/---

Lemma complete_ready_stable k e n m :
  complete_ready k e m = true → sm e !! n = Some NodeStatePending → m ≠ n →
  complete_ready k (set_sm e (<[n := NodeStateRunning]> (sm e))) m = true.
Proof.
  unfold complete_ready. rewrite !isNodeReady_spec. intros [Hd Hm] Hn Hne. split.
  - apply deps_completed_insert; [by rewrite Hn|done].
  - simpl. by rewrite lookup_insert_ne.
Qed.

(** [Start] on a fresh executor succeeds and launches every node without
    dependencies. *)
Lemma Start_live k cx e w :
  fresh e → ∃ e' w', Start onNodeReady k cx e w = ((e', w'), None) ∧
    dag e' = dag e ∧ live_inv e' ∧ done_nodes e' = ∅.
Proof.
  intros Hf. pose proof Hf as (Hwf & Hdom & Hp).
  assert (∀ n, n ∈ range_set k (nodes (dag e)) → sm e !! n = Some NodeStatePending) as Hpend.
  { intros n. rewrite elem_of_range_set, <-Hdom, elem_of_dom. intros [s Hs]. by rewrite Hs, (Hp _ _ Hs). }
  destruct (launch_loop_ok (start_ready k) cx (range_set k (nodes (dag e))) e w)
    as (e' & w' & Hl & Hdag & _ & Hin & Hrun);
    [intros; by apply start_ready_stable|apply NoDup_range_set|done|].
  assert (rtc (sched_step onNodeReady) (e, w) (e', w')) as Hr.
  { replace (e', w') with (launch_loop onNodeReady (start_ready k) cx (range_set k (nodes (dag e))) e w).1
      by by rewrite Hl. apply launch_loop_refines, start_ready_deps. }
  pose proof (sched_rtc_dom _ _ _ Hr) as Hdom'. simpl in Hdom'.
  assert (∀ n s, sm e' !! n = Some s → n ∈ range_set k (nodes (dag e)) ∧ (s = NodeStatePending ∨ s = NodeStateRunning)) as Hcase.
  { intros n s Hs. assert (n ∈ range_set k (nodes (dag e))) as Hn.
    { rewrite elem_of_range_set, <-Hdom, <-Hdom'. apply elem_of_dom. by exists s. }
    split; [done|]. destruct (Hin n Hn); naive_solver. }
  exists e', w'. unfold Start. rewrite start_loop_launch. split_and!; [done|done| |].
  - split.
    + by rewrite Hdag.
    + by rewrite Hdag, <-Hdom.
    + exact (dependencies_first_rtc _ _ _ Hr (fresh_dependencies_first e Hf)).
    + intros n Hn. destruct (Hcase n _ Hn) as [Hin' _].
      destruct (Dependencies (k +:+ "/" +:+ n) (dag e) n) as [|u l] eqn:Hdeps.
      { assert (sm e' !! n = Some NodeStateRunning); [|congruence].
        apply Hrun; [done|]. unfold start_ready. by rewrite Hdeps. }
      exists u. rewrite Hdag. split; [apply (elem_of_Dependencies (k +:+ "/" +:+ n)); rewrite Hdeps; set_solver|].
      intros Hu. destruct (Hcase u _ Hu); naive_solver.
    + intros n Hn. destruct (Hcase n _ Hn); naive_solver.
  - apply set_eq. intros n. unfold done_nodes. rewrite elem_of_filter.
    split; [|set_solver]. intros [Hn _]. destruct (Hcase n _ Hn); naive_solver.
Qed.
(* ===== verification/JsonString.v ===== *)
(** * String literals of encoding/json

    [quote] is the encoder's literal body (with the default HTML escaping and
    the replacement of malformed UTF-8), [unquote] the decoder's.  [sanitize]
    replaces each malformed byte by U+FFFD; decoding an encoded string gives
    its sanitized form, so valid UTF-8 survives a round trip unchanged. *)
From Stdlib Require Import String Ascii.
From S2P Require Export Json.
From stdpp Require Import list.

Local Open Scope Z_scope.

Definition chr (n : Z) : ascii := ascii_of_N (Z.to_N n).

(** ** UTF-8 *)

Definition between (a n b : Z) : bool := (a <=? n) && (n <=? b).
Definition cont (c : ascii) : bool := between 128 (code c) 191.
Definition valid2 (c1 c2 : ascii) : bool := between 194 (code c1) 223 && cont c2.
Definition valid3 (c1 c2 c3 : ascii) : bool :=
  (if code c1 =? 224 then between 160 (code c2) 191
   else if code c1 =? 237 then between 128 (code c2) 159
   else between 225 (code c1) 239 && cont c2) && cont c3.
Definition valid4 (c1 c2 c3 c4 : ascii) : bool :=
  (if code c1 =? 240 then between 144 (code c2) 191
   else if code c1 =? 244 then between 128 (code c2) 143
   else between 241 (code c1) 243 && cont c2) && cont c3 && cont c4.

(** Length of the UTF-8 sequence at the front, 0 when it is malformed. *)
Definition rune_len (s : string) : nat :=
  match s with
  | EmptyString => 0%nat
  | String c1 s1 =>
    if code c1 <? 128 then 1%nat else
    match s1 with
    | String c2 s2 =>
      if valid2 c1 c2 then 2%nat else
      match s2 with
      | String c3 s3 =>
        if valid3 c1 c2 c3 then 3%nat else
        match s3 with
        | String c4 _ => if valid4 c1 c2 c3 c4 then 4%nat else 0%nat
        | EmptyString => 0%nat
        end
      | EmptyString => 0%nat
      end
    | EmptyString => 0%nat
    end
  end.

(** [utf8.AppendRune]; the argument is a rune outside the surrogate range. *)
Definition encode_rune (r : Z) : string :=
  if r <? 128 then String (chr r) EmptyString
  else if r <? 2048 then String (chr (192 + r / 64)) (String (chr (128 + r mod 64)) EmptyString)
  else if r <? 65536 then
    String (chr (224 + r / 4096)) (String (chr (128 + r / 64 mod 64)) (String (chr (128 + r mod 64)) EmptyString))
  else
    String (chr (240 + r / 262144)) (String (chr (128 + r / 4096 mod 64))
      (String (chr (128 + r / 64 mod 64)) (String (chr (128 + r mod 64)) EmptyString))).

Definition rune_error : Z := 65533.
Definition replacement : string := encode_rune rune_error.

Fixpoint sanitize (s : string) : string :=
  match s with
  | EmptyString => EmptyString
  | String c1 s1 =>
    if code c1 <? 128 then String c1 (sanitize s1) else
    match s1 with
    | String c2 s2 =>
      if valid2 c1 c2 then String c1 (String c2 (sanitize s2)) else
      match s2 with
      | String c3 s3 =>
        if valid3 c1 c2 c3 then String c1 (String c2 (String c3 (sanitize s3))) else
        match s3 with
        | String c4 s4 =>
          if valid4 c1 c2 c3 c4 then String c1 (String c2 (String c3 (String c4 (sanitize s4))))
          else (replacement ++ sanitize s1)%string
        | EmptyString => (replacement ++ sanitize s1)%string
        end
      | EmptyString => (replacement ++ sanitize s1)%string
      end
    | EmptyString => (replacement ++ sanitize s1)%string
    end
  end.

Definition valid_utf8 (s : string) : bool := bool_decide (sanitize s = s).

(** ** Encoding *)

Definition hex_digit (n : Z) : ascii := if n <? 10 then chr (48 + n) else chr (87 + n).
Definition esc1 (c : ascii) : string := String backslash (String c EmptyString).
Definition esc_u (r : Z) : string :=
  String backslash (String "u" (String (hex_digit (r / 4096)) (String (hex_digit (r / 256 mod 16))
    (String (hex_digit (r / 16 mod 16)) (String (hex_digit (r mod 16)) EmptyString))))).

Definition quote_ascii (c : ascii) : string :=
  if bool_decide (c = dquote) || bool_decide (c = backslash) then esc1 c
  else if code c =? 8 then esc1 "b"
  else if code c =? 12 then esc1 "f"
  else if code c =? 10 then esc1 "n"
  else if code c =? 13 then esc1 "r"
  else if code c =? 9 then esc1 "t"
  else if (code c <? 32) || bool_decide (c = "<"%char) || bool_decide (c = ">"%char) || bool_decide (c = "&"%char)
  then esc_u (code c)
  else String c EmptyString.

(** U+2028 and U+2029. *)
Definition is_line_sep (c1 c2 c3 : ascii) : bool :=
  (code c1 =? 226) && (code c2 =? 128) && ((code c3 =? 168) || (code c3 =? 169)).

Definition bad_byte (quoted_tail : string) : string := (esc_u rune_error ++ quoted_tail)%string.

Fixpoint quote (s : string) : string :=
  match s with
  | EmptyString => EmptyString
  | String c1 s1 =>
    if code c1 <? 128 then (quote_ascii c1 ++ quote s1)%string else
    match s1 with
    | String c2 s2 =>
      if valid2 c1 c2 then String c1 (String c2 (quote s2)) else
      match s2 with
      | String c3 s3 =>
        if valid3 c1 c2 c3 then
          if is_line_sep c1 c2 c3 then (esc_u (8192 + code c3 - 128) ++ quote s3)%string
          else String c1 (String c2 (String c3 (quote s3)))
        else
        match s3 with
        | String c4 s4 =>
          if valid4 c1 c2 c3 c4 then String c1 (String c2 (String c3 (String c4 (quote s4))))
          else bad_byte (quote s1)
        | EmptyString => bad_byte (quote s1)
        end
      | EmptyString => bad_byte (quote s1)
      end
    | EmptyString => bad_byte (quote s1)
    end
  end.

(** ** Decoding *)

Definition hex_val (c : ascii) : Z :=
  let n := code c in
  if n <=? 57 then n - 48 else if n <=? 70 then n - 55 else n - 87.
Definition hex4 (h1 h2 h3 h4 : ascii) : Z :=
  ((hex_val h1 * 16 + hex_val h2) * 16 + hex_val h3) * 16 + hex_val h4.
Definition is_surrogate (r : Z) : bool := between 55296 r 57343.

(** [utf16.DecodeRune]. *)
Definition decode_pair (r1 r2 : Z) : option Z :=
  if between 55296 r1 56319 && between 56320 r2 57343
  then Some ((r1 - 55296) * 1024 + (r2 - 56320) + 65536) else None.

(** The escapes other than [\u]. *)
Definition unescape (e : ascii) : ascii :=
  if bool_decide (e = "b"%char) then chr 8
  else if bool_decide (e = "f"%char) then chr 12
  else if bool_decide (e = "n"%char) then chr 10
  else if bool_decide (e = "r"%char) then chr 13
  else if bool_decide (e = "t"%char) then chr 9
  else e.

(** The body of a literal the scanner accepted; on any other text the decoder
    is never called. *)
Fixpoint unquote (s : string) : string :=
  match s with
  | EmptyString => EmptyString
  | String c1 s1 =>
    if bool_decide (c1 = backslash) then
      match s1 with
      | String e r1 =>
        if bool_decide (e = "u"%char) then
          match r1 with
          | String h1 (String h2 (String h3 (String h4 r2))) =>
            let r := hex4 h1 h2 h3 h4 in
            if is_surrogate r then
              match r2 with
              | String b (String u (String g1 (String g2 (String g3 (String g4 r3))))) =>
                match decode_pair r (hex4 g1 g2 g3 g4) with
                | Some r' =>
                  if bool_decide (b = backslash) && bool_decide (u = "u"%char) &&
                     is_hex g1 && is_hex g2 && is_hex g3 && is_hex g4
                  then (encode_rune r' ++ unquote r3)%string
                  else (replacement ++ unquote r2)%string
                | None => (replacement ++ unquote r2)%string
                end
              | _ => (replacement ++ unquote r2)%string
              end
            else (encode_rune r ++ unquote r2)%string
          | _ => EmptyString
          end
        else String (unescape e) (unquote r1)
      | EmptyString => EmptyString
      end
    else if code c1 <? 128 then String c1 (unquote s1) else
    match s1 with
    | String c2 s2 =>
      if valid2 c1 c2 then String c1 (String c2 (unquote s2)) else
      match s2 with
      | String c3 s3 =>
        if valid3 c1 c2 c3 then String c1 (String c2 (String c3 (unquote s3))) else
        match s3 with
        | String c4 s4 =>
          if valid4 c1 c2 c3 c4 then String c1 (String c2 (String c3 (String c4 (unquote s4))))
          else (replacement ++ unquote s1)%string
        | EmptyString => (replacement ++ unquote s1)%string
        end
      | EmptyString => (replacement ++ unquote s1)%string
      end
    | EmptyString => (replacement ++ unquote s1)%string
    end
  end.

Example unquote_surrogates : unquote "\ud83d\ude00\n\ud83dx" = (encode_rune 128512 ++ String (chr 10) (replacement ++ "x"))%string.
Proof. vm_compute. reflexivity. Qed.

(** ** Round trip *)

(** Induction over the runes of a string. *)
Lemma utf8_ind (P : string → Prop) :
  P EmptyString →
  (∀ c s, (code c <? 128) = true → P s → P (String c s)) →
  (∀ c1 c2 s, (code c1 <? 128) = false → valid2 c1 c2 = true → P s → P (String c1 (String c2 s))) →
  (∀ c1 c2 c3 s, (code c1 <? 128) = false → valid2 c1 c2 = false → valid3 c1 c2 c3 = true → P s →
     P (String c1 (String c2 (String c3 s)))) →
  (∀ c1 c2 c3 c4 s, (code c1 <? 128) = false → valid2 c1 c2 = false → valid3 c1 c2 c3 = false →
     valid4 c1 c2 c3 c4 = true → P s → P (String c1 (String c2 (String c3 (String c4 s))))) →
  (∀ c s, rune_len (String c s) = 0%nat → P s → P (String c s)) →
  ∀ s, P s.
Proof.
  intros H0 H1 H2 H3 H4 Hbad s. induction s as [s IH] using string_length_ind.
  destruct s as [|c1 s1]; [done|]. destruct (code c1 <? 128) eqn:E1; [apply H1; auto|].
  assert (rune_len (String c1 s1) = 0%nat → P (String c1 s1)) as Hb by (intros; apply Hbad; auto).
  simpl in Hb. rewrite E1 in Hb. destruct s1 as [|c2 s2]; [auto|].
  destruct (valid2 c1 c2) eqn:E2; [apply H2; auto; apply IH; simpl; lia|].
  destruct s2 as [|c3 s3]; [auto|].
  destruct (valid3 c1 c2 c3) eqn:E3; [apply H3; auto; apply IH; simpl; lia|].
  destruct s3 as [|c4 s4]; [auto|].
  destruct (valid4 c1 c2 c3 c4) eqn:E4; [apply H4; auto; apply IH; simpl; lia|auto].
Qed.

(** A malformed front byte: both directions treat it alone. *)
Lemma quote_bad c s : rune_len (String c s) = 0%nat → quote (String c s) = bad_byte (quote s).
Proof. cbn. intros H. repeat case_match; done. Qed.
Lemma sanitize_bad c s : rune_len (String c s) = 0%nat → sanitize (String c s) = (replacement ++ sanitize s)%string.
Proof. cbn [rune_len sanitize]. intros H. repeat case_match; done. Qed.

Lemma unquote_ascii_ok c t : (code c <? 128) = true → unquote (quote_ascii c ++ t) = String c (unquote t).
Proof.
  intros H. destruct c as [[] [] [] [] [] [] [] []]; try (vm_compute in H; discriminate H); reflexivity.
Qed.

Lemma high_not_backslash c : (code c <? 128) = false → c ≠ backslash ∧ c ≠ dquote ∧ (code c <? 32) = false.
Proof. intros H. split_and!; [by intros ->; vm_compute in H..|]. apply Z.ltb_ge in H. apply Z.ltb_ge. lia. Qed.

Lemma line_sep_bytes c1 c2 c3 :
  is_line_sep c1 c2 c3 = true →
  ∀ t, unquote (esc_u (8192 + code c3 - 128) ++ t) = String c1 (String c2 (String c3 (unquote t))).
Proof.
  unfold is_line_sep. rewrite !andb_true_iff, orb_true_iff, !Z.eqb_eq. intros [[H1 H2] H3] t.
  assert (∀ c n, code c = n → c = chr n) as Hchr.
  { intros c n <-. unfold chr, code. by rewrite N2Z.id, ascii_N_embedding. }
  apply Hchr in H1, H2. subst. destruct H3 as [H3|H3]; apply Hchr in H3; subst; reflexivity.
Qed.

Lemma unquote_quote s : unquote (quote s) = sanitize s.
Proof.
  induction s as [|c s H IH|c1 c2 s H H2 IH|c1 c2 c3 s H H2 H3 IH|c1 c2 c3 c4 s H H2 H3 H4 IH|c s H IH] using utf8_ind.
  - done.
  - cbn [quote sanitize]. by rewrite H, unquote_ascii_ok, IH.
  - destruct (high_not_backslash c1 H) as [Hb _]. cbn. rewrite H, H2. cbn. bd. by rewrite H, H2, IH.
  - destruct (high_not_backslash c1 H) as [Hb _]. cbn [quote sanitize]. rewrite H, H2, H3.
    destruct (is_line_sep c1 c2 c3) eqn:Hl; [by rewrite (line_sep_bytes c1 c2 c3 Hl), IH|].
    cbn. bd. by rewrite H, H2, H3, IH.
  - destruct (high_not_backslash c1 H) as [Hb _]. cbn. rewrite H, H2, H3, H4. cbn. bd. by rewrite H, H2, H3, H4, IH.
  - rewrite quote_bad, sanitize_bad, <-IH by done. reflexivity.
Qed.

Lemma unquote_quote_valid s : valid_utf8 s = true → unquote (quote s) = s.
Proof. intros H%bool_decide_eq_true_1. by rewrite unquote_quote. Qed.

(** Valid texts joined are valid. *)
Lemma sanitize_app s t : sanitize s = s → sanitize (s ++ t) = (s ++ sanitize t)%string.
Proof.
  induction s as [|c s H IH|c1 c2 s H H2 IH|c1 c2 c3 s H H2 H3 IH|c1 c2 c3 c4 s H H2 H3 H4 IH|c s H IH] using utf8_ind; [done|..]; cbn [String.append].
  - cbn [sanitize]. rewrite H. intros [= Hs]. by rewrite IH.
  - cbn [sanitize]. rewrite H, H2. intros [= Hs]. by rewrite IH.
  - cbn [sanitize]. rewrite H, H2, H3. intros [= Hs]. by rewrite IH.
  - cbn [sanitize]. rewrite H, H2, H3, H4. intros [= Hs]. by rewrite IH.
  - rewrite sanitize_bad by done. unfold replacement, encode_rune, rune_error. cbn [String.append]. intros [= <- Hs]. rewrite <-Hs in H. by vm_compute in H.
Qed.
Lemma valid_utf8_app s t : valid_utf8 s = true → valid_utf8 t = true → valid_utf8 (s ++ t) = true.
Proof. intros Hs%bool_decide_eq_true_1 Ht%bool_decide_eq_true_1. apply bool_decide_eq_true_2. by rewrite sanitize_app, Ht. Qed.

(** An encoded string is a literal body. *)
Lemma scan_quote_ascii c t b r :
  (code c <? 128) = true → scan_string t = Some (b, r) →
  scan_string (quote_ascii c ++ t) = Some ((quote_ascii c ++ b)%string, r).
Proof.
  intros H Ht. transitivity ('(b, r) ← scan_string t; Some ((quote_ascii c ++ b)%string, r)); [|by rewrite Ht].
  clear Ht. destruct c as [[] [] [] [] [] [] [] []]; try (vm_compute in H; discriminate H); reflexivity.
Qed.

Lemma scan_high c t b r :
  (code c <? 128) = false → scan_string t = Some (b, r) → scan_string (String c t) = Some (String c b, r).
Proof. intros H Ht. destruct (high_not_backslash c H) as (? & ? & Hl). cbn. bd. by rewrite Hl, Ht. Qed.

Lemma cont_high c : cont c = true → (code c <? 128) = false.
Proof. unfold cont, between. intros H. lia. Qed.

Lemma scan_line_sep c1 c2 c3 t b r :
  is_line_sep c1 c2 c3 = true → scan_string t = Some (b, r) →
  scan_string (esc_u (8192 + code c3 - 128) ++ t) = Some ((esc_u (8192 + code c3 - 128) ++ b)%string, r).
Proof.
  unfold is_line_sep. rewrite !andb_true_iff, orb_true_iff, !Z.eqb_eq. intros [_ H3] Ht.
  destruct H3 as [-> | ->]; cbn; by rewrite Ht.
Qed.

Lemma valid3_high c1 c2 c3 : valid3 c1 c2 c3 = true → (code c2 <? 128) = false ∧ (code c3 <? 128) = false.
Proof. unfold valid3, cont, between. intros H. repeat case_match; lia. Qed.
Lemma valid4_high c1 c2 c3 c4 :
  valid4 c1 c2 c3 c4 = true → (code c2 <? 128) = false ∧ (code c3 <? 128) = false ∧ (code c4 <? 128) = false.
Proof. unfold valid4, cont, between. intros H. repeat case_match; lia. Qed.

Lemma quote_token s : token_str (quote s) = true.
Proof.
  assert (∀ t, scan_string (quote s ++ String dquote t) = Some (quote s, t)) as H.
  { intros t. induction s as [|c s H IH|c1 c2 s H H2 IH|c1 c2 c3 s H H2 H3 IH|c1 c2 c3 c4 s H H2 H3 H4 IH|c s H IH] using utf8_ind.
    - done.
    - cbn [quote]. rewrite H, sapp_assoc. by apply scan_quote_ascii.
    - cbn [quote]. rewrite H, H2. apply andb_prop in H2 as [_ H2%cont_high]. cbn [String.append].
      by do 2 (apply scan_high; [done|]).
    - cbn [quote]. rewrite H, H2, H3. apply valid3_high in H3 as [? ?].
      destruct (is_line_sep c1 c2 c3) eqn:Hl; [rewrite sapp_assoc; by apply (scan_line_sep c1 c2 c3)|].
      cbn [String.append]. by do 3 (apply scan_high; [done|]).
    - cbn [quote]. rewrite H, H2, H3, H4. apply valid4_high in H4 as (? & ? & ?). cbn [String.append].
      by do 4 (apply scan_high; [done|]).
    - rewrite quote_bad by done. unfold bad_byte. rewrite sapp_assoc. cbn. by rewrite IH. }
  unfold token_str. rewrite H. by apply bool_decide_eq_true_2.
Qed.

\---

In the data above, find the line that contains "Proof. intros H Ht." and the line that contains "intros [_ H3] Ht.". Repeat exactly those lines and every line between them, and only those.

Proof. intros H Ht. destruct (high_not_backslash c H) as (? & ? & Hl). cbn. bd. by rewrite Hl, Ht. Qed.

Lemma cont_high c : cont c = true → (code c <? 128) = false.
Proof. unfold cont, between. intros H. lia. Qed.

Lemma scan_line_sep c1 c2 c3 t b r :
  is_line_sep c1 c2 c3 = true → scan_string t = Some (b, r) →
  scan_string (esc_u (8192 + code c3 - 128) ++ t) = Some ((esc_u (8192 + code c3 - 128) ++ b)%string, r).
Proof.
  unfold is_line_sep. rewrite !andb_true_iff, orb_true_iff, !Z.eqb_eq. intros [_ H3] Ht.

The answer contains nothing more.